Work order
Where the listing below has a line with "- rewrite Hk, Hu, Hb. reflexivity.", write out exactly that line and every line after it, stopping after the line with "Hi), Hw. reflexivity.".

Task material
(** The run of a thread, split at the end of its loop. *)
Lemma hash_thread_run (q : list B) (s : State) :
  exists s1 l1,
    while_swapPop tempFiles devID q (spawned s) = Some (tt, s1, l1) /\
    hash_thread tempFiles devID q s =
      Some (tt, finished s1, l1 ++ [CExtractAndClear]).
Proof.
  destruct (while_swapPop_total tempFiles devID q (spawned s)) as [s1 [l1 Hw]].
  exists s1, l1. split; [exact Hw|]. rewrite hash_thread_eq, Hw. reflexivity.
Qed.

(** X1.  The insertions of a run are those of the bundles popped, each
    once and in the order of the queue. *)
Theorem X1_every_bundle_inserted_once (q : list B) (s : State) :
  filter is_add (calls (hash_thread tempFiles devID q s)) = map CAddBundle q.
Proof.
  destruct (hash_thread_run q s) as [s1 [l1 [Hw Hrun]]]. rewrite Hrun. simpl.
  rewrite filter_app, app_nil_r.
  apply (while_swapPop_calls_ind
           (fun q l => filter is_add l = map CAddBundle q))
    with (4 := Hw).
  - reflexivity.
  - intros kmb q' l IH. simpl. rewrite IH. reflexivity.
  - intros kmb q' l thr n IH. simpl. rewrite IH. reflexivity.
Qed.

(** X2.  The table is never initialized over contents that were not
    extracted: in every run, the table call just before an [init] is an
    [extractAndClear], and there are as many [init] calls as file
    changes. *)
Theorem X2_init_only_after_extraction (q : list B) (s : State) :
  resets_follow_extractions false (calls (hash_thread tempFiles devID q s)) = true /\
  count_calls is_init (calls (hash_thread tempFiles devID q s)) =
    file_changes uint32_max (map getTempFileId q).
Proof.
  destruct (hash_thread_run q s) as [s1 [l1 [Hw Hrun]]]. rewrite Hrun. simpl.
  split.
  - assert (Hl : forall b l',
        resets_follow_extractions b (l1 ++ l') =
        resets_follow_extractions (match q with [] => b | _ => false end) l').
    { apply (while_swapPop_calls_ind
        (fun q l => forall b l',
           resets_follow_extractions b (l ++ l') =
           resets_follow_extractions (match q with [] => b | _ => false end) l'))
        with (4 := Hw).
      - reflexivity.
      - intros kmb q' l IH b l'. simpl. rewrite IH. destruct q'; reflexivity.
      - intros kmb q' l thr n IH b l'. simpl. rewrite IH.
        destruct q'; reflexivity. }
    rewrite Hl. destruct q; reflexivity.
  - destruct (while_swapPop_calls _ _ _ _ _ _ Hw) as [He [_ [Hn _]]].
    rewrite count_calls_app, Hn, He. simpl. apply Nat.add_0_r.
Qed.

(** X3.  Every call a thread makes on the distributor carries the GPU flag
    and the id of its own device, and every ratio it requests is for the
    file of the bundle it inserts right after the resize. *)
Theorem X3_distributor_calls (q : list B) (s : State) :
  forallb (for_device devID) (calls (hash_thread tempFiles devID q s)) = true /\
  ratios_for_next_bundle (calls (hash_thread tempFiles devID q s)) = true.
Proof.
  destruct (hash_thread_run q s) as [s1 [l1 [Hw Hrun]]]. rewrite Hrun. simpl.
  assert (Hl : forallb (for_device devID) l1 = true /\
               forall l', ratios_for_next_bundle (l1 ++ l') =
                          ratios_for_next_bundle l').
  { apply (while_swapPop_calls_ind
      (fun (q : list B) l =>
         forallb (for_device devID) l = true /\
         forall l', ratios_for_next_bundle (l ++ l') = ratios_for_next_bundle l'))
      with (4 := Hw).
    - split; reflexivity.
    - intros kmb q' l [IH1 IH2]. split; [exact IH1|].
      intros l'. simpl. apply IH2.
    - intros kmb q' l thr n [IH1 IH2]. split.
      + simpl. rewrite Z.eqb_refl, IH1. reflexivity.
      + intros l'. simpl. rewrite Z.eqb_refl. simpl. apply IH2. }
  destruct Hl as [Hf Hr]. split.
  - rewrite forallb_app, Hf. reflexivity.
  - rewrite Hr. reflexivity.
Qed.

(** X5.  The statistics of the task are written once per thread, after the
    loop: each of the three counters grows, modulo 2^64, by the counter the
    table shows after the last extraction. *)
Theorem X5_statistics_written_at_end (q : list B) (s : State) :
  exists s1 l1 s',
    while_swapPop tempFiles devID q (spawned s) = Some (tt, s1, l1) /\
    (kMersNumber s1, uKMersNumber s1, btUKMersNumber s1) =
      (kMersNumber s, uKMersNumber s, btUKMersNumber s) /\
    hash_thread tempFiles devID q s = Some (tt, s', l1 ++ [CExtractAndClear]) /\
    table s' = extractAndClear (table s1) /\
    (kMersNumber s', uKMersNumber s', btUKMersNumber s') =
      add_statistics (table s')
        (kMersNumber s, uKMersNumber s, btUKMersNumber s).
Proof.
  destruct (hash_thread_run q s) as [s1 [l1 [Hw Hrun]]].
  destruct (while_swapPop_stats _ _ _ _ _ _ Hw) as [Hk [Hu Hb]].
  simpl in Hk, Hu, Hb.
  exists s1, l1, (finished s1). repeat split; try assumption.
  - rewrite Hk, Hu, Hb. reflexivity.
  - simpl. rewrite Hk, Hu, Hb. reflexivity.
Qed.

(** Bundles of the tracked file only pass through [addBundle]. *)
Lemma while_swapPop_same_file_table (q : list B) : forall s : State,
  Forall (fun b => getTempFileId b = curTempFileId s) q ->
  exists s' l,
    while_swapPop tempFiles devID q s = Some (tt, s', l) /\
    table s' = fold_left (fun t b => addBundle b t) q (table s) /\
    binKMers s' = binKMers s.
Proof.
  induction q as [|kmb q IH]; intros s Hq.
  - exists s, []. repeat split; reflexivity.
  - inversion Hq as [|? ? Hk Hq']; subst.
    pose proof (iteration_same tempFiles devID kmb s (eq_sym Hk)) as Hi.
    destruct (IH (inserted kmb s) Hq') as [s' [l [Hw [Ht Hb]]]].
    exists s', ([CAddBundle kmb] ++ l).
    rewrite (while_swapPop_cons _ _ _ _ _ _ _ Hi), Hw.
    repeat split; assumption.
Qed.

(** X7.  Suppose the k-mer counter of the table is left alone by
    [extractAndClear] and [init] and grows by the size of every bundle
    added.  Then the number of k-mers that enters the throughput of a
    window is, modulo 2^64, the total size of the bundles inserted since the
    last resize, the bundle that triggered the resize included. *)
Theorem X7_window_counts_its_bundles (size : B -> Z) (kmb : B) (q : list B) (s : State) :
  (forall t, getKMersNumber (extractAndClear t) = getKMersNumber t) ->
  (forall n t, getKMersNumber (init n t) = getKMersNumber t) ->
  (forall b t, getKMersNumber (addBundle b t) = add_u64 (getKMersNumber t) (size b)) ->
  curTempFileId s <> getTempFileId kmb ->
  Forall (fun b => getTempFileId b = getTempFileId kmb) q ->
  exists s' l,
    while_swapPop tempFiles devID (kmb :: q) s = Some (tt, s', l) /\
    window_processed s' = to_u64 (fold_right Z.add 0 (map size (kmb :: q))).
Proof.
  intros Hext Hinit Hadd Hc Hq.
  destruct (iteration_cases tempFiles devID kmb s)
    as [[Hs _] | [_ [thr [_ [_ Hi]]]]]; [contradiction|].
  set (s1 := inserted kmb (resized tempFiles devID (getTempFileId kmb) thr s)) in *.
  destruct (while_swapPop_same_file_table q s1 Hq) as [s' [l [Hw [Ht Hb]]]].
  exists s', (change_calls devID kmb thr
                (newSize_for tempFiles devID (getTempFileId kmb) thr s) ++ l).
  split.
  { rewrite (while_swapPop_cons _ _ _ _ _ _ _ Hi), Hw. reflexivity. }
  unfold window_processed. rewrite Hext, Ht, Hb.
  assert (Hfold : forall (q' : list B) (t : T),
            to_u64 (getKMersNumber (fold_left (fun t b => addBundle b t) q' t)) =
            to_u64 (getKMersNumber t + fold_right Z.add 0 (map size q'))).
  { induction q' as [|b q' IHq]; intros t; simpl.
    - rewrite Z.add_0_r. reflexivity.
    - rewrite IHq, Hadd. unfold add_u64, to_u64.
      rewrite Zplus_mod_idemp_l. f_equal. lia. }
  unfold sub_u64, to_u64 in *. rewrite <- Zminus_mod_idemp_l, Hfold.
  rewrite Zminus_mod_idemp_l. subst s1. simpl.
  rewrite Hadd. unfold add_u64, to_u64.
  rewrite <- Zminus_mod_idemp_l, Zplus_mod_idemp_l, Zminus_mod_idemp_l.
  f_equal. lia.
Qed.

(** X13.  A queue whose bundles all belong to one file, not numbered
    [2^32 - 1]: one extraction, report, ratio request and resize before the
    first bundle, then nothing but insertions, then the last extraction. *)
Theorem X13_single_file_run (kmb : B) (q : list B) (s : State) :
  getTempFileId kmb <> uint32_max ->
  Forall (fun b => getTempFileId b = getTempFileId kmb) q ->
  exists thr newSize s',
    hash_thread tempFiles devID (kmb :: q) s =
      Some (tt, s', change_calls devID kmb thr newSize ++ map CAddBundle q ++
                    [CExtractAndClear]).
Proof.
  intros Hk Hq.
  destruct (while_swapPop_change_then_same tempFiles devID kmb q (spawned s))
    as [thr [n [s1 [Hw _]]]].
  { simpl. congruence. }
  { exact Hq. }
  exists thr, n, (finished s1).
  rewrite hash_thread_eq, Hw, <- app_assoc. reflexivity.
Qed.

(** X14.  The first report of a run closes a window in which nothing was
    inserted: when the first bundle does not carry the id [2^32 - 1] and the
    counter of the table handed to the thread is 0 after extraction, the
    throughput reported first is +0, whatever the clock shows. *)
Theorem X14_first_report_is_zero (kmb : B) (q : list B) (s : State) :
  getTempFileId kmb <> uint32_max ->
  getKMersNumber (extractAndClear (table s)) = 0 ->
  exists s' l,
    hash_thread tempFiles devID (kmb :: q) s =
      Some (tt, s',
            change_calls devID kmb zero
              (newSize_for tempFiles devID (getTempFileId kmb) zero (spawned s))
            ++ l).
Proof.
  intros Hk Hz.
  assert (Ht : throughput_of (window_processed (spawned s))
                             (window_elapsed (spawned s)) = Some zero).
  { unfold window_processed. simpl table. simpl binKMers. rewrite Hz.
    destruct (Z.eq_dec (window_elapsed (spawned s)) 0) as [-> | Hnz].
    - reflexivity.
    - rewrite throughput_of_nonzero; [reflexivity| |exact Hnz].
      apply to_s64_range. }
  assert (Hc : curTempFileId (spawned s) <> getTempFileId kmb).
  { simpl. congruence. }
  pose proof (iteration_change tempFiles devID kmb (spawned s) zero Hc Ht) as Hi.
  destruct (while_swapPop_total tempFiles devID q
    (inserted kmb (resized tempFiles devID (getTempFileId kmb) zero (spawned s))))
    as [s2 [l2 Hw]].
  exists (finished s2), (l2 ++ [CExtractAndClear]).
  rewrite hash_thread_eq, (while_swapPop_cons _ _ _ _ _ _ _ Hi), Hw.
  unfold change_calls. rewrite <- app_assoc. reflexivity.
Qed.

Task result
  - rewrite Hk, Hu, Hb. reflexivity.
  - simpl. rewrite Hk, Hu, Hb. reflexivity.
Qed.

(** Bundles of the tracked file only pass through [addBundle]. *)
Lemma while_swapPop_same_file_table (q : list B) : forall s : State,
  Forall (fun b => getTempFileId b = curTempFileId s) q ->
  exists s' l,
    while_swapPop tempFiles devID q s = Some (tt, s', l) /\
    table s' = fold_left (fun t b => addBundle b t) q (table s) /\
    binKMers s' = binKMers s.
Proof.
  induction q as [|kmb q IH]; intros s Hq.
  - exists s, []. repeat split; reflexivity.
  - inversion Hq as [|? ? Hk Hq']; subst.
    pose proof (iteration_same tempFiles devID kmb s (eq_sym Hk)) as Hi.
    destruct (IH (inserted kmb s) Hq') as [s' [l [Hw [Ht Hb]]]].
    exists s', ([CAddBundle kmb] ++ l).
    rewrite (while_swapPop_cons _ _ _ _ _ _ _ Hi), Hw.
    repeat split; assumption.
Qed.

(** X7.  Suppose the k-mer counter of the table is left alone by
    [extractAndClear] and [init] and grows by the size of every bundle
    added.  Then the number of k-mers that enters the throughput of a
    window is, modulo 2^64, the total size of the bundles inserted since the
    last resize, the bundle that triggered the resize included. *)
Theorem X7_window_counts_its_bundles (size : B -> Z) (kmb : B) (q : list B) (s : State) :
  (forall t, getKMersNumber (extractAndClear t) = getKMersNumber t) ->
  (forall n t, getKMersNumber (init n t) = getKMersNumber t) ->
  (forall b t, getKMersNumber (addBundle b t) = add_u64 (getKMersNumber t) (size b)) ->
  curTempFileId s <> getTempFileId kmb ->
  Forall (fun b => getTempFileId b = getTempFileId kmb) q ->
  exists s' l,
    while_swapPop tempFiles devID (kmb :: q) s = Some (tt, s', l) /\
    window_processed s' = to_u64 (fold_right Z.add 0 (map size (kmb :: q))).
Proof.
  intros Hext Hinit Hadd Hc Hq.
  destruct (iteration_cases tempFiles devID kmb s)
    as [[Hs _] | [_ [thr [_ [_ Hi]]]]]; [contradiction|].
  set (s1 := inserted kmb (resized tempFiles devID (getTempFileId kmb) thr s)) in *.
  destruct (while_swapPop_same_file_table q s1 Hq) as [s' [l [Hw [Ht Hb]]]].
  exists s', (change_calls devID kmb thr
                (newSize_for tempFiles devID (getTempFileId kmb) thr s) ++ l).
  split.
  { rewrite (while_swapPop_cons _ _ _ _ _ _ _ Hi), Hw. reflexivity. }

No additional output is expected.